Lemma leaders_fold samples : ∀ pre leaders,
  (∀ t, NoDup (default [] (leaders !! t)) ∧ leaders !! t ≠ Some [] ∧
        ∀ i, i ∈ default [] (leaders !! t) ↔ leads pre i t) →
  let leaders' := foldl add_leader leaders (zip (seqZ (glen pre) (glen samples)) samples) in
  ∀ t, NoDup (default [] (leaders' !! t)) ∧ leaders' !! t ≠ Some [] ∧
       ∀ i, i ∈ default [] (leaders' !! t) ↔ leads (pre ++ samples) i t.
Proof.
  induction samples as [|s samples IH]; intros pre leaders Hinv; [by rewrite app_nil_r|].
  rewrite glen_cons, seqZ_cons by (pose proof (glen_nonneg samples); lia).
  replace (Z.pred (1 + glen samples)) with (glen samples) by lia. cbn [zip zip_with foldl].
  replace (pre ++ s :: samples) with ((pre ++ [s]) ++ samples) by by rewrite <-app_assoc.
  replace (Z.succ (glen pre)) with (glen (pre ++ [s])) by (rewrite glen_app; done).
  apply IH. clear IH. intros t. destruct (Hinv t) as (Hnd & Hne & Hin).
  assert (∀ i, leads (pre ++ [s]) i t ↔ leads pre i t ∨
    (i = glen pre ∧ sm_connected s = true ∧ sm_leader s = true ∧ sm_term s = t)) as Hl.
  { intros i. unfold leads. destruct (Z.lt_trichotomy i (glen pre)) as [Hi|[->|Hi]].
    - rewrite zlookup_app_l by done. split; [by left|intros [?|(-> & _)]; [done|lia]].
    - rewrite zlookup_app_r, Z.sub_diag by lia. split.
      + intros (x & [= <-] & ?). right. by destruct_and!.
      + intros [(x & Hx & _)|(_ & ?)]; [apply zlookup_lt_Some in Hx; lia|by exists s].
    - rewrite zlookup_app_r by lia. split.
      + intros (x & Hx & _). apply zlookup_lt_Some in Hx. change (glen [s]) with 1 in Hx. lia.
      + intros [(x & Hx & _)|(-> & _)]; [apply zlookup_lt_Some in Hx; lia|lia]. }
  unfold add_leader. destruct (sm_connected s && sm_leader s) eqn:Hc.
  - apply andb_true_iff in Hc as [Hc1 Hc2]. rewrite lookup_insert. case_decide as Ht.
    + subst t. cbn [from_option id]. split; [|split].
      * apply NoDup_app. split; [done|]. split; [|apply NoDup_singleton].
        intros i Hi Hi'. apply list_elem_of_singleton in Hi' as ->. apply Hin in Hi as (x & Hx & _).
        apply zlookup_lt_Some in Hx. lia.
      * intros [=E]. by apply app_eq_nil in E as [_ ?].
      * intros i. rewrite elem_of_app, list_elem_of_singleton, Hin, Hl. naive_solver.
    + split; [done|]. split; [done|]. intros i. rewrite Hin, Hl. naive_solver.
  - split; [done|]. split; [done|]. intros i. rewrite Hin, Hl. apply andb_false_iff in Hc. naive_solver congruence.
Qed.

Lemma leaders_of_spec samples t :
  NoDup (default [] (leaders_of samples !! t)) ∧ leaders_of samples !! t ≠ Some [] ∧
  ∀ i, i ∈ default [] (leaders_of samples !! t) ↔ leads samples i t.
Proof.
  apply (leaders_fold samples [] ∅). intros t'. rewrite lookup_empty. cbn.
  split; [apply NoDup_nil_2|]. split; [done|]. intros i. split; [by intros ?%not_elem_of_nil|].
  intros (s & Hs & _). apply zlookup_lt_Some in Hs. unfold glen in Hs. cbn in Hs. lia.
Qed.

Lemma last_term_fold l : ∀ last,
  match foldM (λ last tl, if 1 <? glen tl.2 then Fatal else Ret (if last <? tl.1 then tl.1 else last)) last l with
  | Panic => False
  | Fatal => ∃ t is_, (t, is_) ∈ l ∧ 1 < glen (is_ : list Z)
  | Ret last' => (∀ t is_, (t, is_) ∈ l → glen is_ ≤ 1 ∧ t ≤ last') ∧ last ≤ last' ∧
      (last' = last ∨ ∃ is_, (last', is_) ∈ l)
  end.
Proof.
  induction l as [|[t is_] l IH]; intros last; cbn [foldM fst snd].
  { split; [by intros ? ? ?%not_elem_of_nil|]. split; [lia|by left]. }
  case_if; cbn [mbind go_bind]; [exists t, is_; split; [left|done]|].
  specialize (IH (if last <? t then t else last)).
  destruct (foldM _ _ l) as [last'| |]; [|done|].
  - destruct IH as (Hall & Hle & Hor). split; [|split].
    + intros t' is' [[= -> ->]|Hin]%elem_of_cons; [|by eapply Hall]. split; [lia|]. revert Hle. case_if; lia.
    + revert Hle. case_if; lia.
    + destruct Hor as [->|[is' Hin]]; [|right; exists is'; by right].
      case_if; [right; exists is_; left|by left].
  - destruct IH as (t' & is' & Hin & Hl). exists t', is'. split; [by right|done].
Qed.

Lemma two_elems (l : list Z) : NoDup l → 1 < glen l → ∃ i j, i ∈ l ∧ j ∈ l ∧ i ≠ j.
Proof.
  destruct l as [|i [|j l]]; intros Hnd Hl; [unfold glen in Hl; cbn in Hl; lia..|].
  exists i, j. split; [left|]. split; [right; left|]. intros ->.
  apply NoDup_cons in Hnd as [Hni _]. apply Hni. left.
Qed.
(* ===== verification/TesterFaults.v ===== *)
(** * What a test does to its servers, and what it shows: [raft1/test.go]

    [kill] and [restart] of the Raft tests, and the calls that tests make to cut
    a server off and to connect it again, composed: the group of servers with
    the network ([TesterGroup.v]), the test's own records of the servers
    ([RaftTest.v]) and the annotations ([Annotation.v]) change together. The
    theorem relates a run to three flags for each server. *)

From S2P Require Import Prelude Names Gob Raft Annotation Persister LabRpc TesterGroup TesterConfig RaftTest.

(** ** The operations *)

(** [l] in [ARestart] gives, for each server, what starting it draws. *)
Inductive Action :=
  | AKill (l : list Z)
  | ARestart (l : list (Z * Start))
  | ADisconnect (i : Z)
  | AConnect (i : Z)
  | AAnnotate.

Section faults.
Context {Cmd : Type} `{EqDecision Cmd} `{Fmt (option Cmd)}.

(** The parts of a [Test] that these operations change, and the package
    variables of the annotations. *)
Record RfTest := mkRfTest { rf_grp : Grp; rf_test : @Test Cmd; rf_world : World }.

(** [kill] *)
Definition kill_servers (now : Z) (l : list Z) (ts : RfTest) : go RfTest :=
  g ← Kill l ts.(rf_grp);
  w ← AnnotateShutdown now l ts.(rf_world);
  t ← kill l ts.(rf_test);
  Ret (mkRfTest g t w).

(** [restart]'s loop, then [restart]. *)
Definition reconnect (gt : Grp * @Test Cmd) (srv : Z) : go (Grp * @Test Cmd) :=
  t ← mksrv srv gt.2;
  g ← ConnectOne srv gt.1;
  Ret (g, t).

Definition restart_servers (now : Z) (l : list (Z * Start)) (ts : RfTest) : go RfTest :=
  g ← StartSrvs l ts.(rf_grp);
  w ← AnnotateRestart now l.*1 ts.(rf_world);
  gt ← foldM reconnect (g, ts.(rf_test)) l.*1;
  Ret (mkRfTest gt.1 gt.2 w).

(** [ts.g.DisconnectAll], [ts.g.ConnectOne] and
    [tester.AnnotateConnection(ts.g.GetConnected())] as the tests call them. *)
Definition do_action (now : Z) (act : Action) (ts : RfTest) : go RfTest :=
  match act with
  | AKill l => kill_servers now l ts
  | ARestart l => restart_servers now l ts
  | ADisconnect i => g ← DisconnectAll i ts.(rf_grp); Ret (mkRfTest g ts.(rf_test) ts.(rf_world))
  | AConnect i => g ← ConnectOne i ts.(rf_grp); Ret (mkRfTest g ts.(rf_test) ts.(rf_world))
  | AAnnotate =>
    w ← AnnotateConnection now (GetConnected ts.(rf_grp).1) ts.(rf_world);
    Ret (mkRfTest ts.(rf_grp) ts.(rf_test) w)
  end.

Definition run_actions (ts : RfTest) (acts : list (Z * Action)) : go RfTest :=
  foldM (λ ts ta, do_action ta.1 ta.2 ts) ts acts.
End faults.
Arguments RfTest : clear implicits.
Arguments mkRfTest {Cmd}.

(** ** The specification

    Of each server: whether its process runs, whether the test has it connected,
    and whether the annotations show it connected. *)
Record Flags := mkFlags { up : Z → bool; conn : Z → bool; shown : Z → bool }.

Definition raise (l : list Z) (f : Z → bool) : Z → bool := λ i, bool_decide (i ∈ l) || f i.
Definition drop (l : list Z) (f : Z → bool) : Z → bool := λ i, negb (bool_decide (i ∈ l)) && f i.

Definition spec_action (act : Action) (fl : Flags) : Flags :=
  match act with
  | AKill l => mkFlags (drop l fl.(up)) (drop l fl.(conn)) fl.(shown)
  | ARestart l => mkFlags (raise l.*1 fl.(up)) (raise l.*1 fl.(conn)) fl.(shown)
  | ADisconnect i => mkFlags fl.(up) (drop [i] fl.(conn)) fl.(shown)
  | AConnect i => mkFlags fl.(up) (raise [i] fl.(conn)) fl.(shown)
  | AAnnotate => mkFlags fl.(up) fl.(conn) fl.(conn)
  end.

Definition all_fine : Flags := mkFlags (λ _, true) (λ _, true) (λ _, true).
Definition spec_run (acts : list (Z * Action)) : Flags := foldl (λ fl ta, spec_action ta.2 fl) all_fine acts.

(** ** Groups of servers *)

Lemma ServerName_at gid i j : ServerName gid i = ServerName gid j → i = j.
Proof. unfold ServerName. intros Heq%append_inj%append_inj%append_inj. by apply (inj pretty). Qed.

(** The group is in the state that the flags say. Servers in [rest] have been
    started again but not connected yet: between them and others nothing gets
    through that the flags forbid, but perhaps not all that they allow. *)
Record grp_agrees (n gid : Z) (u c : Z → bool) (rest : list Z) (g : Grp) : Prop := {
  ga_wired : wired n g;
  ga_gid : g.1.(grp_gid) = gid;
  ga_run : ∀ i, 0 ≤ i < n → running g.1 i ↔ u i = true;
  ga_served : ∀ i, 0 ≤ i < n → served gid g.2 i ↔ u i = true;
  ga_conn : ∀ i, 0 ≤ i < n → g.1.(TesterGroup.connected).[i] = Some (c i);
  ga_sound : ∀ a b, 0 ≤ a < n → 0 ≤ b < n → lnk g.1.(srvs) g.2 a b = true → c a = true ∧ c b = true;
  ga_full : ∀ a b, 0 ≤ a < n → 0 ≤ b < n → a ∉ rest → b ∉ rest → c a = true → c b = true →
    lnk g.1.(srvs) g.2 a b = true;
}.

Section group_steps.
Context (n gid : Z).
Implicit Types (g : Grp) (u c : Z → bool).

Lemma raise_in i l f : i ∈ l → raise l f i = true.
Proof. intros. unfold raise. by rewrite bool_decide_true. Qed.
Lemma raise_out i l f : i ∉ l → raise l f i = f i.
Proof. intros. unfold raise. by rewrite bool_decide_false. Qed.
Lemma drop_in i l f : i ∈ l → drop l f i = false.
Proof. intros. unfold drop. by rewrite bool_decide_true. Qed.
Lemma drop_out i l f : i ∉ l → drop l f i = f i.
Proof. intros. unfold drop. by rewrite bool_decide_false. Qed.

(** [connect] and [disconnect] change no server. *)
Lemma grp_agrees_net g conn' net' u c c' rest rest' :
  grp_agrees n gid u c rest g → net'.(servers) = g.2.(servers) → net'.(ends) = g.2.(ends) →
  glen conn' = n → (∀ i, 0 ≤ i < n → conn'.[i] = Some (c' i)) →
  (∀ a b, 0 ≤ a < n → 0 ≤ b < n → lnk g.1.(srvs) net' a b = true → c' a = true ∧ c' b = true) →
  (∀ a b, 0 ≤ a < n → 0 ≤ b < n → a ∉ rest' → b ∉ rest' → c' a = true → c' b = true → lnk g.1.(srvs) net' a b = true) →
  grp_agrees n gid u c' rest' (g.1 <| TesterGroup.connected := conn' |>, net').
Proof.
  intros [[[Hok Hlen] Hends Hprocs] Hgid Hrun Hsrv _ _ _] Hs He Hc Hconn Hsound Hfull. constructor; cbn [fst snd].
  - split; [split; [exact Hok|exact Hc]| |exact Hprocs]. intros a b e Hnm. unfold end_exists. cbn [snd]. rewrite He. by apply (Hends a b).
  - exact Hgid.
  - exact Hrun.
  - intros i Hi. rewrite <-(Hsrv i Hi). unfold served, server_of. by rewrite Hs.
  - exact Hconn.
  - exact Hsound.
  - exact Hfull.
Qed.

Lemma DisconnectAll_agrees g u c i :
  grp_agrees n gid u c [] g → 0 ≤ i < n →
  ∃ g', DisconnectAll i g = Ret g' ∧ grp_agrees n gid u (drop [i] c) [] g' ∧ g'.1.(srvs) = g.1.(srvs) ∧
    g'.2.(ends) = g.2.(ends).
Proof.
  intros Hg Hi. pose proof Hg as [[[Hok Hlen] _ _] _ _ _ Hconn Hsound Hfull]. pose proof (eo_len _ _ Hok) as Hn.
  unfold DisconnectAll. destruct (disconnect_spec n g i (all g.1)) as (net' & E & L); [done|done|intros t ?%elem_of_all; lia|].
  assert (∀ t, 0 ≤ t < n → t ∈ all g.1) as Hall by (intros; apply elem_of_all; lia).
  pose proof (disconnect_ends _ _ _ _ E) as He. pose proof (disconnect_servers _ _ _ _ E) as Hs. rewrite E.
  eexists. split; [done|]. split; [|by split]. cbn [snd] in *. apply (grp_agrees_net g _ _ u c _ []); try done.
  - by rewrite glen_insert.
  - intros j Hj. rewrite zlookup_insert by lia. case_decide.
    + subst. by rewrite drop_in by left.
    + rewrite drop_out by (rewrite list_elem_of_singleton; by intros ->). by apply Hconn.
  - intros a b Ha Hb Hl. destruct (decide (a = i)) as [->|Hai].
    { rewrite (proj1 (L i b)) in Hl; [done|]. left. by auto. }
    destruct (decide (b = i)) as [->|Hbi].
    { rewrite (proj1 (L a i)) in Hl; [done|]. right. by auto. }
    rewrite (proj2 (L a b)) in Hl by by intros [[? _]|[? _]].
    rewrite !drop_out by by rewrite list_elem_of_singleton. by apply Hsound.
  - intros a b Ha Hb _ _ Hca Hcb. unfold drop in Hca, Hcb.
    destruct (bool_decide_reflect (a ∈ [i])) as [|Hai]; [done|]. destruct (bool_decide_reflect (b ∈ [i])) as [|Hbi]; [done|].
    rewrite list_elem_of_singleton in Hai, Hbi. rewrite (proj2 (L a b)) by by intros [[? _]|[? _]].
    apply Hfull; try done; apply not_elem_of_nil.
Qed.

Lemma ConnectOne_agrees g u c i rest rest' :
  grp_agrees n gid u c rest g → 0 ≤ i < n → (∀ j, j ∈ rest → j = i ∨ j ∈ rest') →
  ∃ g', ConnectOne i g = Ret g' ∧ grp_agrees n gid u (raise [i] c) rest' g' ∧ g'.1.(srvs) = g.1.(srvs) ∧
    g'.2.(ends) = g.2.(ends).
Proof.
  intros Hg Hi Hrest. pose proof Hg as [[[Hok Hlen] _ _] _ _ _ Hconn Hsound Hfull]. pose proof (eo_len _ _ Hok) as Hn.
  unfold ConnectOne. destruct (connect_spec n g i (all g.1)) as (net' & E & L); [done|done|intros t ?%elem_of_all; lia|].
  assert (∀ t, 0 ≤ t < n → t ∈ all g.1) as Hall by (intros; apply elem_of_all; lia).
  pose proof (connect_ends _ _ _ _ E) as He. pose proof (connect_servers _ _ _ _ E) as Hs. rewrite E.
  eexists. split; [done|]. split; [|by split]. cbn [snd] in *.
  set (conn' := <[Z.to_nat i := true]> _) in *.
  assert (∀ j, 0 ≤ j < n → conn'.[j] = Some (raise [i] c j)) as Hconn'.
  { intros j Hj. unfold conn'. rewrite zlookup_insert by lia. case_decide.
    + subst. by rewrite raise_in by left.
    + rewrite raise_out by (rewrite list_elem_of_singleton; by intros ->). by apply Hconn. }
  assert (∀ a, 0 ≤ a < n → conn'.[a] = Some true ↔ raise [i] c a = true) as Hiff
    by (intros a Ha; rewrite Hconn' by done; split; [by intros [= ->]|by intros ->]).
  assert (raise [i] c i = true) as Hci by (apply raise_in; left).
  apply (grp_agrees_net g _ _ u c _ rest); try done.
  - unfold conn'. by rewrite glen_insert.
  - intros a b Ha Hb Hl.
    destruct (decide (a = i ∨ b = i)) as [Hab|Hab]; [destruct Hab as [-> | ->]|].
    + split; [done|]. destruct (raise [i] c b) eqn:Hcb; [done|]. assert (b ≠ i) by (intros ->; congruence).
      rewrite (proj2 (L i b)) in Hl.
      * apply Hsound in Hl as [_ Hl]; [|done..]. rewrite raise_out in Hcb by by rewrite list_elem_of_singleton. congruence.
      * intros [[_ [_ Hb']]|[-> _]]; [|done]. apply Hiff in Hb'; [congruence|done].
    + split; [|done]. destruct (raise [i] c a) eqn:Hca; [done|]. assert (a ≠ i) by (intros ->; congruence).
      rewrite (proj2 (L a i)) in Hl.
      * apply Hsound in Hl as [Hl _]; [|done..]. rewrite raise_out in Hca by by rewrite list_elem_of_singleton. congruence.
      * intros [[-> _]|[_ [_ Ha']]]; [done|]. apply Hiff in Ha'; [congruence|done].
    + rewrite (proj2 (L a b)) in Hl by by intros [[? _]|[? _]]; tauto.
      rewrite !raise_out by (rewrite list_elem_of_singleton; tauto). by apply Hsound.
  - intros a b Ha Hb Hra Hrb Hca Hcb.
    destruct (decide (a = i ∨ b = i)) as [Hab|Hab].
    + apply (proj1 (L a b)). destruct Hab as [-> | ->]; [left|right]; (split; [done|]; split; [auto|by apply Hiff]).
    + rewrite (proj2 (L a b)) by by intros [[? _]|[? _]]; tauto.
      rewrite raise_out in Hca, Hcb by (rewrite list_elem_of_singleton; tauto).
      apply Hfull; try done; intros Hin%Hrest; tauto.
Qed.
::::
[To do]: Your answer must be the lines above from the one containing "and whether the" to the one containing "ga_run : ∀ i, 0", both included, restated word for word.

[Result of this exercise]:
    and whether the annotations show it connected. *)
Record Flags := mkFlags { up : Z → bool; conn : Z → bool; shown : Z → bool }.

Definition raise (l : list Z) (f : Z → bool) : Z → bool := λ i, bool_decide (i ∈ l) || f i.
Definition drop (l : list Z) (f : Z → bool) : Z → bool := λ i, negb (bool_decide (i ∈ l)) && f i.

Definition spec_action (act : Action) (fl : Flags) : Flags :=
  match act with
  | AKill l => mkFlags (drop l fl.(up)) (drop l fl.(conn)) fl.(shown)
  | ARestart l => mkFlags (raise l.*1 fl.(up)) (raise l.*1 fl.(conn)) fl.(shown)
  | ADisconnect i => mkFlags fl.(up) (drop [i] fl.(conn)) fl.(shown)
  | AConnect i => mkFlags fl.(up) (raise [i] fl.(conn)) fl.(shown)
  | AAnnotate => mkFlags fl.(up) fl.(conn) fl.(conn)
  end.

Definition all_fine : Flags := mkFlags (λ _, true) (λ _, true) (λ _, true).
Definition spec_run (acts : list (Z * Action)) : Flags := foldl (λ fl ta, spec_action ta.2 fl) all_fine acts.

(** ** Groups of servers *)

Lemma ServerName_at gid i j : ServerName gid i = ServerName gid j → i = j.
Proof. unfold ServerName. intros Heq%append_inj%append_inj%append_inj. by apply (inj pretty). Qed.

(** The group is in the state that the flags say. Servers in [rest] have been
    started again but not connected yet: between them and others nothing gets
    through that the flags forbid, but perhaps not all that they allow. *)
Record grp_agrees (n gid : Z) (u c : Z → bool) (rest : list Z) (g : Grp) : Prop := {
  ga_wired : wired n g;
  ga_gid : g.1.(grp_gid) = gid;
  ga_run : ∀ i, 0 ≤ i < n → running g.1 i ↔ u i = true;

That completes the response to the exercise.